Sashaying with such an exaggerated sway that we know she’s a baddie long before the script tells us is Priyanka Chopra Jonas as the adult superheroes’ handler, Ms Granada. And wearing Donald Trump’s hair and sincerity rictus is Christopher McDonald as the US President, who’s also going to be fingered as a bad guy. His name is Neil Anami. There’s a clue in the name.

Who’s it for? Well there are lots of adult names in it – Boyd Holbrook, Christian Slater, Sun Kang, Pedro Pascal among them – as the parents of the superkids. But it’s undeniably a kids movie for kids. Apart from the mystifying decision to repurpose a David Bowie song as the film’s title (the song gets two airings – one half-hearted, the other toe-curling) and an equally bizarrely targeted gag referencing the Chariots of Fire theme music, there is nothing meaty for the adult mind.

In a screenplay lacking ideas there is only one message, one that applies both to the bickering superheroes trying to work out how to get free, and to their bickering kids trying to work out how to free them – if only we could find a way to work together. This point is made and remade and soon wears out its welcome.

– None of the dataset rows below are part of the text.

(* ===== verification/StrategyData.v ===== *)
(** * StrategyData: the repository of the strategies

    [internal/data/strategy.go]: the cached configuration of a strategy, the tree of an
    award's rules, the pools the armory stores, and the stock of an award. *)
From Stdlib Require Import ZArith Lia List Ascii String.
From stdpp Require Import base gmap strings list numbers.
From S2P Require Import Prelude GoLib Model Po Env Logic Mem Keys Router Cache Calls Event Quota PartakeData.
From S2P Require Import StrategyRepo Frames.
Open Scope Z_scope.

Record strategyRepository := mkStrategyRepository {
  sp_db : dbh;
  sp_routerDB : DBRouter }.

(** [Update("award_count_surplus", gorm.Expr("award_count_surplus - 1"))] *)
Definition debit_award (now : time) (p : StrategyAwardPO) : StrategyAwardPO :=
  {| sap_ID := sap_ID p; sap_StrategyID := sap_StrategyID p; sap_AwardID := sap_AwardID p;
     sap_AwardTitle := sap_AwardTitle p; sap_AwardSubtitle := sap_AwardSubtitle p;
     sap_AwardCount := sap_AwardCount p; sap_AwardCountSurplus := sap_AwardCountSurplus p - 1;
     sap_AwardRate := sap_AwardRate p; sap_RuleModels := sap_RuleModels p; sap_Sort := sap_Sort p;
     sap_CreateTime := sap_CreateTime p; sap_UpdateTime := now |}.

Definition is_award (strategyID awardID : Z) (p : StrategyAwardPO) : bool :=
  (sap_StrategyID p =? strategyID) && (sap_AwardID p =? awardID).
Definition is_rule (strategyID : Z) (ruleModel : string) (p : StrategyRulePO) : bool :=
  (srp_StrategyID p =? strategyID) && String.eqb (srp_RuleModel p) ruleModel.

(** ** Building a rule tree from its rows *)

(** [nodeLineMap]: the lines of each node, in the order of the rows. *)
Definition nodeLineMap (linePOs : list RuleTreeNodeLinePO) : gmap string (list RuleTreeNodeLine) :=
  fold_left (fun m po =>
    <[rlp_RuleNodeFrom po := default [] (m !! rlp_RuleNodeFrom po) ++ [RuleTreeNodeLine_ToEntity po]]> m)
    linePOs ∅.

(** [node.TreeNodeLine = lines], when the node has lines. *)
Definition attach_lines (lines : gmap string (list RuleTreeNodeLine)) (node : RuleTreeNode) : RuleTreeNode :=
  match lines !! rn_RuleKey node with
  | Some ls => {| rn_TreeID := rn_TreeID node; rn_RuleKey := rn_RuleKey node;
                  rn_RuleDesc := rn_RuleDesc node; rn_RuleValue := rn_RuleValue node;
                  rn_TreeNodeLine := ls |}
  | None => node
  end.

Definition nodeMap (lines : gmap string (list RuleTreeNodeLine)) (nodePOs : list RuleTreeNodePO)
    : gmap string RuleTreeNode :=
  fold_left (fun m po =>
    let node := attach_lines lines (RuleTreeNode_ToEntity po) in <[rn_RuleKey node := node]> m)
    nodePOs ∅.

Definition build_tree (treePO : RuleTreePO) (nodePOs : list RuleTreeNodePO)
    (linePOs : list RuleTreeNodeLinePO) : RuleTree :=
  let t := RuleTree_ToEntity treePO in
  {| rt_TreeID := rt_TreeID t; rt_TreeName := rt_TreeName t; rt_TreeDesc := rt_TreeDesc t;
     rt_TreeRootRuleNode := rt_TreeRootRuleNode t;
     rt_NodeMap := nodeMap (nodeLineMap linePOs) nodePOs |}.

(** ** Parsing a weight rule for display *)
Record parsedRule := mkParsedRule {
  pr_weightStr : string;
  pr_weight : Z;
  pr_awardIDs : list Z }.

(** Ids that are not numbers are skipped. *)
Definition parse_ids (idStrs : list string) : list Z :=
  flat_map (fun s => match Atoi s with Ret id => [id] | _ => [] end) idStrs.

Fixpoint parse_rules (groups : list string) : res (list parsedRule) :=
  match groups with
  | [] => Ret []
  | group :: rest =>
      if String.eqb group "" then parse_rules rest
      else match Split group COLON with
           | [weightStr; awardIDsStr] =>
               let? weight := Atoi weightStr in
               let awardIDs := parse_ids (Split awardIDsStr SPLIT) in
               let? rules := parse_rules rest in
               Ret (mkParsedRule group weight awardIDs :: rules)
           | _ => parse_rules rest
           end
  end.

(** [uniqueAwardIDs] *)
Definition unique_ids (rules : list parsedRule) : gset Z :=
  list_to_set (flat_map pr_awardIDs rules).

(** [awardTitleMap]: a later row of the same award replaces an earlier one. *)
Definition title_map (awardPOs : list StrategyAwardPO) : gmap Z string :=
  fold_left (fun m po => <[sap_AwardID po := sap_AwardTitle po]> m) awardPOs ∅.

Definition build_bucket (titles : gmap Z string) (rule : parsedRule) : WeightBucket :=
  {| wb_RuleValue := pr_weightStr rule;
     wb_Weight := pr_weight rule;
     wb_AwardIds := pr_awardIDs rule;
     wb_AwardList := map (fun id => mkAward id (default EmptyString (titles !! id))) (pr_awardIDs rule) |}.

(** ** The operations *)
Section StrategyData.
Context {R D E : Type} `{RedisOps R} `{SqlOps D} `{EnvOps E} `{LocalCacheOps E}.
Context `{Codec Strategy} `{Codec (list StrategyAward)} `{Codec string} `{Codec RuleTree}
  `{Codec StrategyAward} `{Codec (list WeightBucket)} `{Codec RaffleActivityPO} `{Codec ActivityAccount}
  `{Codec AwardStockConsumeMessage}.
Notation World := (W R D E).
Variable d : strategyRepository.
Variable fuel : nat.

Definition QueryStrategyIdByActivityId (activityID : Z) : M World Z :=
  Once redis_only fuel
    (cached_item (strategyIdByActivityKey activityID) hour10days
       (let! p := first_or_nil (in_sql (sq_first (sp_db d) Traffle_activity
                    (fun p => rap_ActivityID p =? activityID))) in
        ret (option_map rap_StrategyID p))) 0.

Definition QueryStrategyEntityByStrategyId (strategyID : Z) : M World Strategy :=
  Once redis_only fuel
    (cached_item (GetStrategyKey strategyID) hour10days
       (let! p := first_or_nil (in_sql (sq_first (sp_db d) Tstrategy
                    (fun p => stp_StrategyID p =? strategyID))) in
        ret (option_map Strategy_ToEntity p))) (mkStrategy 0 "" "").

Definition QueryStrategyAwardList (strategyID : Z) : M World (list StrategyAward) :=
  Once redis_only fuel
    (cached_item (GetStrategyAwardKey strategyID) hour10days
       (let! dbResult := in_sql (sq_find (sp_db d) Tstrategy_award
                           (fun p => sap_StrategyID p =? strategyID)) in
        ret (Some (map StrategyAward_ToEntity dbResult)))) [].

Definition QueryStrategyRule (strategyID : Z) (ruleModel : string) : M World (option StrategyRule) :=
  let! p := first_or_nil (in_sql (sq_first (sp_db d) Tstrategy_rule (is_rule strategyID ruleModel))) in
  ret (option_map StrategyRule_ToEntity p).

(** [Scan] of one column: no row leaves the empty string. *)
Definition scan_rule_value (strategyID : Z) (ruleModel : string) : M World (option string) :=
  let! rv := attempt (in_sql (sq_scan (sp_db d) Tstrategy_rule (is_rule strategyID ruleModel)
                        srp_RuleValue)) in
  match rv with
  | inl rv => ret (Some (default EmptyString rv))
  | inr err => if errors_is is_not_found err then ret (Some EmptyString) else fail err
  end.

Definition QueryStrategyValue (strategyID : Z) (ruleModel : RuleChainName) : M World string :=
  Once redis_only fuel
    (cached_item (GetStrategyRuleValueKey strategyID ruleModel) hour10days
       (scan_rule_value strategyID ruleModel)) EmptyString.

Definition QueryStrategyRuleValue (strategyID : Z) (ruleModel : RuleChainName) : M World string :=
  Once redis_only fuel
    (cached_item (GetStrategyRuleValueKey strategyID ruleModel) hour10days
       (scan_rule_value strategyID ruleModel)) EmptyString.

Definition QueryStrategyRuleModel (strategyID awardID : Z) : M World RuleTreeName :=
  Once redis_only fuel
    (cached_item (GetStrategyRuleModelKey strategyID awardID) hour10days
       (let! found := attempt (in_sql (sq_first (sp_db d) Tstrategy_award (is_award strategyID awardID))) in
        match found with
        | inl dbResult => ret (Some (sap_RuleModels dbResult))
        | inr err => if errors_is is_not_found err then ret (Some EmptyString) else fail err
        end)) EmptyString.

(** The loader of [QueryRuleTree]. *)
Definition load_tree (ruleModel : RuleTreeName) : M World (option RuleTree) :=
  let! treePO := first_or_nil (in_sql (sq_first (sp_db d) Trule_tree
                   (fun p => String.eqb (rtp_TreeID p) ruleModel))) in
  match treePO with
  | None => ret None
  | Some treePO =>
      let! nodePOs := in_sql (sq_find (sp_db d) Trule_tree_node
                        (fun p => String.eqb (rnp_TreeID p) ruleModel)) in
      let! linePOs := in_sql (sq_find (sp_db d) Trule_tree_node_line
                        (fun p => String.eqb (rlp_TreeID p) ruleModel)) in
      ret (Some (build_tree treePO nodePOs linePOs))
  end.

Definition QueryRuleTree (ruleModel : RuleTreeName) : M World RuleTree :=
  Once redis_only fuel (cached_item (GetRuleTreeKey ruleModel) hour10days (load_tree ruleModel))
    (mkRuleTree "" "" "" "" ∅).

Definition UpdateStrategyAwardStock (strategyID awardID : Z) : M World unit :=
  let! t := now in
  let! RowsAffected := in_sql (sq_update (sp_db d) Tstrategy_award
    (fun p => is_award strategyID awardID p && (0 <? sap_AwardCountSurplus p)) (debit_award t)) in
  if RowsAffected =? 0 then fail (ENew "no stock to consume or record not found") else ret tt.

Definition NewAwardStockConsumeHandler (msgs : list AwardStockConsumeMessage) : M World unit :=
  for_each msgs (fun m => UpdateStrategyAwardStock (ac_StrategyID m) (ac_AwardID m)).

Definition QueryStrategyAward (strategyID awardID : Z) : M World StrategyAward :=
  Once redis_only fuel
    (cached_item (strategyAwardOneKey strategyID awardID) hour10days
       (let! p := first_or_nil (in_sql (sq_first (sp_db d) Tstrategy_award (is_award strategyID awardID))) in
        ret (option_map StrategyAward_ToEntity p)))
    (mkStrategyAward 0 0 "" "" 0 0 (float_of_Z 0) 0 "").

(** The loader of [QueryAwardRuleWeight]; the order of the ids in the query does not
    matter to its rows. *)
Definition load_weights (strategyID : Z) : M World (option (list WeightBucket)) :=
  let! rulePO := first_or_nil (in_sql (sq_first (sp_db d) Tstrategy_rule (is_rule strategyID "rule_weight"))) in
  match rulePO with
  | None => ret None
  | Some rulePO =>
      let! parsedRules := lift_res (parse_rules (Split (srp_RuleValue rulePO) SPACE)) in
      let awardIDList := unique_ids parsedRules in
      let! awardTitleMap :=
        (if bool_decide (awardIDList = ∅) then ret ∅
         else
           let! awardPOs := in_sql (sq_find (sp_db d) Tstrategy_award
              (fun p => (sap_StrategyID p =? strategyID) && bool_decide (sap_AwardID p ∈ awardIDList))) in
           ret (title_map awardPOs)) in
      ret (Some (map (build_bucket awardTitleMap) parsedRules))
  end.

Definition QueryAwardRuleWeight (strategyID : Z) : M World (list WeightBucket) :=
  Once redis_only fuel
    (cached_item (GetStrategyRuleWeightKey strategyID) hour10days (load_weights strategyID)) [].

Definition QueryActivityAccountTotalUseCount (userID : string) (strategyID : Z) : M World Z :=
  let! activityPO :=
    Once redis_only fuel
      (cached_item (activityByStrategyKey strategyID) hour10days
         (first_or_nil (in_sql (sq_first (sp_db d) Traffle_activity
            (fun p => rap_StrategyID p =? strategyID)))))
      (mkRaffleActivityPO 0 0 "" "" zero_time zero_time 0 "" zero_time zero_time) in
  if rap_ActivityID activityPO =? 0 then ret 0
  else
    let! account := attempt
      (Once redis_only fuel
        (cached_item (GetActivityAccountKey (rap_ActivityID activityPO) userID) hour10days
           (let! dbs := lift_res (DBStrategy (sp_routerDB d) userID) in
            match dbs.1 with
            | None => fail (ENew "db router failed")
            | Some db =>
                let! p := first_or_nil (in_sql (sq_first db Traffle_activity_account
                            (is_account userID (rap_ActivityID activityPO)))) in
                ret (option_map RaffleActivityAccount_ToEntity p)
            end))
        (mkActivityAccount "" 0 0 0 0 0 0 0)) in
    match account with
    | inl account => ret (wrap64 (acc_TotalCount account - acc_TotalCountSurplus account))
    | inr err => if errors_is is_not_found err then ret 0 else fail err
    end.

(** A value stored for ten days. *)
Definition pool_item {A} (key : string) (v : A) : Item (R := R) (D := D) (E := E) A :=
  mkItem key (Some v) hour10days None false false false.

Definition StoreStrategyAwardPool (strategyID : string) (rateRange : Z) (idxToAwardIDMap : gmap Z Z)
    : M World unit :=
  Set_ redis_only (pool_item (GetStrategyRateRangeKey strategyID) rateRange) ;;;
  let values := list_to_map (map (fun kv => (FormatInt kv.1, FormatInt kv.2))
                               (map_to_list idxToAwardIDMap)) in
  HSetWithTTL redis_only (GetStrategyRateTableKey strategyID) values hour10days.

Definition GetRateRange (strategyID : string) : M World Z :=
  Get redis_only (GetStrategyRateRangeKey strategyID).

Definition GetStrategyAwardAssemble (strategyID : string) (randomVal : Z) : M World Z :=
  let! valStr := HGet redis_only (GetStrategyRateTableKey strategyID) (FormatInt randomVal) in
  lift_res (ParseInt valStr).

(** The lock of one unit: a surplus is only handed out while it is not locked. *)
Definition lock_unit (cacheKey : string) (surplus : Z) : prog bool :=
  let lockKey := stockLockKey cacheKey surplus in
  call! ok := send (SETNX lockKey "locked" (24 * Hour)) in
  Done (Ret ok).

(** The two round trips, each of which returns its error. *)
Definition SubtractionAwardStock (strategyID awardID : Z) : prog bool :=
  let cacheKey := GetStrategyAwardCountKey strategyID awardID in
  call! surplus := send (DECR cacheKey) in
  if surplus <? 0 then Done (Ret false)
  else lock_unit cacheKey surplus.

Definition AwardStockConsumeSendQueue (strategyID awardID : Z) : M World unit :=
  let! payload := lift_res (marshal (Some (mkAwardStockConsumeMessage strategyID awardID))) in
  in_env (ev_enqueue TaskTypeStrategyAwardStockConsume payload "critical" Second).

(** [NewStrategyRepository] *)
Definition NewStrategyRepository : StrategyRepo World := {|
  StrategyRepo.QueryStrategyAwardList := QueryStrategyAwardList;
  StrategyRepo.QueryStrategyEntityByStrategyId := fun sid =>
    let! s := QueryStrategyEntityByStrategyId sid in ret (Some s);
  StrategyRepo.QueryStrategyRule := QueryStrategyRule;
  StrategyRepo.QueryStrategyRuleValue := QueryStrategyRuleValue;
  StrategyRepo.QueryStrategyValue := QueryStrategyValue;
  StrategyRepo.QueryStrategyRuleModel := QueryStrategyRuleModel;
  StrategyRepo.QueryRuleTree := fun m => let! t := QueryRuleTree m in ret (Some t);
  StrategyRepo.QueryStrategyAward := fun sid aid =>
    let! a := QueryStrategyAward sid aid in ret (Some a);
  StrategyRepo.UpdateStrategyAwardStock := UpdateStrategyAwardStock;
  StrategyRepo.QueryStrategyIdByActivityId := QueryStrategyIdByActivityId;
  StrategyRepo.QueryAwardRuleWeight := QueryAwardRuleWeight;
  StrategyRepo.QueryActivityAccountTotalUseCount := QueryActivityAccountTotalUseCount;
  StrategyRepo.StoreStrategyAwardPool := StoreStrategyAwardPool;
  StrategyRepo.GetRateRange := GetRateRange;
  StrategyRepo.GetStrategyAwardAssemble := GetStrategyAwardAssemble;
  StrategyRepo.SubtractionAwardStock := fun sid aid => exec (SubtractionAwardStock sid aid);
  StrategyRepo.AwardStockConsumeSendQueue := AwardStockConsumeSendQueue |}.
End StrategyData.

There’s a slapdash feel to the whole thing, which is exemplified by the special effects sequences where the green-screen separation is so apparent that the entire effect is ruined. Is that down to a lack of budget? Time? The covid virus?

Rodriguez is a great conceptualist, a stylish director and a fine writer, on a good day. The feeling with We Can Be Heroes is that he’s simply spread himself too thin, and that in his determination to be a one-man Hollywood he’s over-reached – he’s writer, director, producer and cinematographer here. He’s even got his kids involved. Racer (who also co-produces) and Rhiannon Rodriguez have minor acting roles while Rebel Rodriguez is responsible for the score, which has that Doctor Who insistence on urgency when nothing particularly urgent is happening. All those RR names. Self-regard much?

It’s a scene-setter, a franchise opener, so perhaps some of its weaknesses can be put down to the need to introduce a lot of characters and their back stories. But remember Planet Terror, Rodriguez’s contribution to the Grindhouse double-bill. It blew Tarantino’s Death Proof out of the water. No sign of that fizzing, gleeful approach to film-making here. It’s been a long time since I saw anything this spectacularly dull.